3) Pemberian Analgesik sebagai penghilang rasa nyeri yang dirasakan
pasien.
B. TINJAUAN ASKEP
1. Pengkajian
a. Pre Operasi
1) Data Subjektif :
a) Pasien mengeluh nyeri pada area fraktur
Data subjektif yang didapatkan pada kasus fraktur cruris
adalah rasa nyeri. Nyeri tersebut bisa akut atau kronik
tergantung dari skala nyeri yang dirasakan klien.

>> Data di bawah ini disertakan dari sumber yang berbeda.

(* ===== verification/Defs.v ===== *)
(** * The data of the unwinder

    Constants, enumerations and structures of [include/dwarf.h],
    [include/libunwind-common.h], [include/libunwind-x86_64.h],
    [include/libunwind-dynamic.h], [include/tdep-x86_64/libunwind_i.h],
    [unwind_i.h] and [ucontext_i.h].  A C structure is a record, an enumeration
    an inductive type (or [Z] constants where the code computes with arbitrary
    integers), and [set_f] is the assignment to field [f]. *)
From S2P Require Export Memory.

(** ** Registers *)

(** [src/include/libunwind-x86_64.h:55-106], [x86_64_regnum_t] *)
Inductive x86_64_regnum_t :=
  | UNW_X86_64_RAX | UNW_X86_64_RDX | UNW_X86_64_RCX | UNW_X86_64_RBX
  | UNW_X86_64_RSI | UNW_X86_64_RDI | UNW_X86_64_RBP | UNW_X86_64_RSP
  | UNW_X86_64_R8 | UNW_X86_64_R9 | UNW_X86_64_R10 | UNW_X86_64_R11
  | UNW_X86_64_R12 | UNW_X86_64_R13 | UNW_X86_64_R14 | UNW_X86_64_R15
  | UNW_X86_64_RIP
  | UNW_X86_64_CFA.

#[export] Instance x86_64_regnum_eq_dec : EqDecision x86_64_regnum_t.
Proof. solve_decision. Defined.

(** The enumerators in the order of their values. *)
Definition all_regnums : list x86_64_regnum_t :=
  [UNW_X86_64_RAX; UNW_X86_64_RDX; UNW_X86_64_RCX; UNW_X86_64_RBX;
   UNW_X86_64_RSI; UNW_X86_64_RDI; UNW_X86_64_RBP; UNW_X86_64_RSP;
   UNW_X86_64_R8; UNW_X86_64_R9; UNW_X86_64_R10; UNW_X86_64_R11;
   UNW_X86_64_R12; UNW_X86_64_R13; UNW_X86_64_R14; UNW_X86_64_R15;
   UNW_X86_64_RIP; UNW_X86_64_CFA].

(** The enumerator with a given value, if there is one. *)
Definition regnum_of_Z (z : Z) : option x86_64_regnum_t :=
  if z <? 0 then None else all_regnums !! Z.to_nat z.

(** The DWARF columns.  [src/unwind_i.h:37-37], [RAX] *)
Definition RAX : Z := 0.
(** [src/unwind_i.h:38-38], [RDX] *)
Definition RDX : Z := 1.
(** [src/unwind_i.h:39-39], [RCX] *)
Definition RCX : Z := 2.
(** [src/unwind_i.h:40-40], [RBX] *)
Definition RBX : Z := 3.
(** [src/unwind_i.h:41-41], [RSI] *)
Definition RSI : Z := 4.
(** [src/unwind_i.h:42-42], [RDI] *)
Definition RDI : Z := 5.
(** [src/unwind_i.h:43-43], [RBP] *)
Definition RBP : Z := 6.
(** [src/unwind_i.h:44-44], [RSP] *)
Definition RSP : Z := 7.
(** [src/unwind_i.h:47-47], [R10] *)
Definition R10 : Z := 10.
(** [src/unwind_i.h:53-53], [RIP] *)
Definition RIP : Z := 16.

Untuk
memperoleh pengkajian yang lengkap tentang rasa nyeri klien,
kaji menggunakan PQRST
Provoking incident : apakah ada peristiwa yang menjadi
factor presipitasi nyeri
Quality : seperti apa rasa nyeri yang
dirasakan (terbakar, berdenyut, atau
menusuk)
Region : dimana saja rasa sakit terjadi, dan
apakah rasa sakit menjalar atau
menyebar
Severity (scale) : seberapa jauh rasa nyeri yang
dirasakan, bisa berdasarkan skala
nyeri/klien menerangkan seberapa
jauh rasa sakit mempengaruhi
kemampuan fungsinya
Time :berapa lama nyeri berlangsung,
kapan, apakah bertambah buruk
pada malam hari/siang hari.
b) Pasien mengeluh mengalami keterbatasan gerak
c) Pasien mengeluh lemah
d) Pasien mengatakan tidak mampu melakukan aktifitas
e) pasien mengeluh pusing
f) Pasien mengatakan cemas dengan keadaannya
2) Data Objektif
a) Pasien tampak meringis
b) Ada perdarahan
c) Tampak bengkak pada luka atau area fraktur
d) Kehilangan fungsi pada bagian yang terkena
e) Hipertensi (respon terhadap nyeri/cemas)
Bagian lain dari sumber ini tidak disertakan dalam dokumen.